Punktacja na koniec (mój drugi umarły nie zmieścił się ze swoim 1 pkt na zdjęciu…):
Sytuacja pod szczytem na koniec, niebieski- mars, fioletowy- gosiczek, czerwony- Asia, żółty- ja:
I cóż, dziewczyny zajęły się plotkami, ploteczkami a my z marsem odpaliliśmy jeszcze Alexandros chcąc zobaczyć z czym to się je i czy w ogóle smakuje. Zasady miałem już „naumiane”, krótkie tłumaczenie i do roboty. Aleksander Wielki przemierza Imperium Perskie podbijając tereny i pozostawiając swoich generałów by zaprowadzali ład w nowopowstałych prowincjach i pobierali podatki wśród mieszkającej tam ludności. A generałowie konkurują ze sobą, walczą aby otrzymać najbardziej intratne i bogate prowincje i najbardziej przypodobać się Aleksandrowi. Można by powiedzieć- tyle jeżeli chodzi o temat bo wiadomo jak to w niemieckich eurograch z tematem jest. Ale w sumie nie do końca. Na siłę można by się doszukać powiązania tematu z mechaniką, chociażby dzięki drewnianej, sporej wielkości figurce Aleksandra, który faktycznie w każdej turze przemieszcza się po mapie wydzielając nowe prowincje. Konkurowanie między generałami też zaznacza się chociażby tym, że można kogoś podstępnie wygonić z jego prowincji i przejąć ją dla siebie. Nie jest więc Alexandros jakoś bardzo i tylko suchy. Grało nam się bardzo przyjemnie, ciekawy teritory conrol, niedługi (40 min) i mam ochotę zagrać kolejny raz- zwłaszcza, że wygrałem :)

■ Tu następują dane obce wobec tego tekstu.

Lemma rebuilt_unstyled owner n :
  linked_under owner n = true → dispatched n = true →
  rebuilt (Some owner) n = unstyled n.
Proof.
  revert owner.
  induction n as [key parent text | key parent type style children IH]
    using Node_tree_ind; intros owner; cbn [linked_under dispatched getParentKey].
  - intros [->%bool_decide_eq_true _]%andb_true_iff _. done.
  - intros [->%bool_decide_eq_true Hl]%andb_true_iff
      [Htype%negb_true_iff Hd]%andb_true_iff.
    simpl. rewrite Htype. f_equal.
    rewrite forallb_Forall in Hl, Hd. apply map_ext_Forall.
    rewrite Forall_forall in IH, Hl, Hd |- *. intros c Hin. by apply IH; auto.
Qed.

Lemma styleless_unstyled n : styleless n = true → unstyled n = n.
Proof.
  induction n as [key parent text | key parent type style children IH]
    using Node_tree_ind; simpl; [done|].
  intros [->%bool_decide_eq_true Hs]%andb_true_iff. f_equal.
  rewrite forallb_Forall in Hs. rewrite <- (map_id children) at 2.
  apply map_ext_Forall. rewrite Forall_forall in IH, Hs |- *.
  intros c Hin. by apply IH, Hs.
Qed.

(** X21.  The round trip, exactly.  For an Element whose stored children
    name their owners and were built by the polymorphic constructor,
    constructing from [toJSON(true)] gives the same tree with every style
    map emptied, and uses no key from the key source; when no Element of
    the tree has a style, it gives the tree itself. *)
Theorem roundtrip_exact (E : Node) (ks : KeySource) :
  isElement E = true →
  well_linked E = true →
  dispatched_children E = true →
  new (toJSON true E) ks = (unstyled E, ks)
  ∧ (styleless E = true → new (toJSON true E) ks = (E, ks)).
Proof.
  destruct E as [key parent type style children | ]; [intros _ | done].
  unfold well_linked, dispatched_children. cbn [getChildren getKey].
  rewrite !forallb_Forall. intros Hl Hd.
  assert (new (toJSON true (ElementNode key parent type style children)) ks
          = (unstyled (ElementNode key parent type style children), ks)) as Hnew.
  { pose proof (create_toJSON_true key parent type style children ks) as Hc.
    unfold create in Hc. rewrite Hc. simpl. do 2 f_equal.
    apply map_ext_Forall. rewrite Forall_forall in Hl, Hd |- *.
    intros c Hin. apply rebuilt_unstyled; auto. }
  split; [done|]. intros Hs. by rewrite Hnew, styleless_unstyled.
Qed.

Lemma roundtrip_exact_witness :
  new (toJSON true Samples.two_level) Samples.keys
  = (unstyled Samples.two_level, Samples.keys)
  ∧ (styleless Samples.two_level = true →
     new (toJSON true Samples.two_level) Samples.keys
     = (Samples.two_level, Samples.keys)).
Proof.
  apply (roundtrip_exact Samples.two_level Samples.keys); reflexivity.
Defined.

Lemma isEmpty_every key parent type style children :
  isEmpty (ElementNode key parent type style children) = forallb isEmpty children.
Proof.
  cbn [isEmpty]. unfold JSArray.every. destruct children as [|c cs]; [done|].
  destruct (Z.eqb_spec (Z.of_nat (length (c :: cs))) 0) as [H|_]; [|done].
  simpl in H. lia.
Qed.

Lemma isEmpty_rebuilt p n : dispatched n = true → isEmpty (rebuilt p n) = isEmpty n.
Proof.
  revert p. induction n as [key parent text | key parent type style children IH]
    using Node_tree_ind; intros p; [done|].
  cbn [dispatched rebuilt]. intros [Htype%negb_true_iff Hd]%andb_true_iff.
  rewrite Htype, !isEmpty_every. rewrite forallb_Forall in Hd.
  induction IH as [|c cs Hc _ IHcs]; simpl; [done|].
  apply Forall_cons in Hd as [Hdc Hdcs]. by rewrite Hc, IHcs.
Qed.

(** X22.  Emptiness survives [split]: an Element (with children built by
    the polymorphic constructor) is empty exactly when both Elements that
    [split] returns are empty, at any offset. *)
Theorem split_keeps_emptiness (E : Node) (offset : Z) (ks : KeySource) :
  isElement E = true →
  dispatched_children E = true →
  isEmpty E
  = isEmpty (split offset E ks).1.1.1 && isEmpty (split offset E ks).1.1.2.
Proof.
  destruct E as [key parent type style children | ]; [intros _ | done].
  unfold dispatched_children. cbn [getChildren]. rewrite forallb_Forall.
  intros Hd. rewrite split_unfold. cbn zeta. cbn [fst snd].
  set (k := Z.to_nat (clamp (Z.of_nat (length children)) offset)).
  rewrite !isEmpty_every. rewrite <- (take_drop k children) at 1.
  rewrite forallb_app. f_equal.
  - assert (Forall (λ a, dispatched a = true) (take k children)) as Ht
      by by apply Forall_take.
    clear -Ht.
    induction Ht as [|c cs Hc _ IH]; simpl; [done|].
    by rewrite isEmpty_rebuilt, IH.
  - assert (Forall (λ a, dispatched a = true) (drop k children)) as Ht
      by by apply Forall_drop.
    clear -Ht.
    induction Ht as [|c cs Hc _ IH]; simpl; [done|].
    by rewrite isEmpty_rebuilt, IH.
Qed.

Lemma split_keeps_emptiness_witness :
  isEmpty Samples.abc
  = isEmpty (split 1 Samples.abc Samples.keys).1.1.1
    && isEmpty (split 1 Samples.abc Samples.keys).1.1.2.
Proof.
  apply (split_keeps_emptiness Samples.abc 1 Samples.keys); reflexivity.
Defined.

Na koniec. czarny- mars, czerwony- ja:
Taki to noworoczny wieczór spędziliśmy. Dzięki za granie gosiczku, Asiu i marsie!
Comments 9
U mnie Nowy Rok bez żadnej partii, ale za to pograliśy trochę w sylwestra. Początkowym planem był wieczór w świecie s-f, czyli 4-osobowa partia w Androida. Nawet ostateczna wersja reżyserska Blade Runnera została zakupiona, żeby dziewczynom było lepiej wejść w klimat i aby nie było marudzenia, że tylko granie ;) Niestety pudło z Androidem jeszcze się cli w Warszawie :/
Jednak nie ma tego złego…i z odsieczą przyszły party games. Aples to Aples i bezkonkurencyjny tego dnia Bet Your Brain. W kolejnych partiach już zrezygnowaliśmy z większości kategorii pytań zostających przy tych stricte imprezowych :kalambury, pantomima itp. Zabawa była przednia, no i ta duma gdy udało się pokazać bez słów „dozorcę w zoo” :D
Acha, no i pykneła też jedna partyjka w Faunę, która pokazała, że nie warto wierzyć w wiedzę innych, bo można się na tym przejechać :)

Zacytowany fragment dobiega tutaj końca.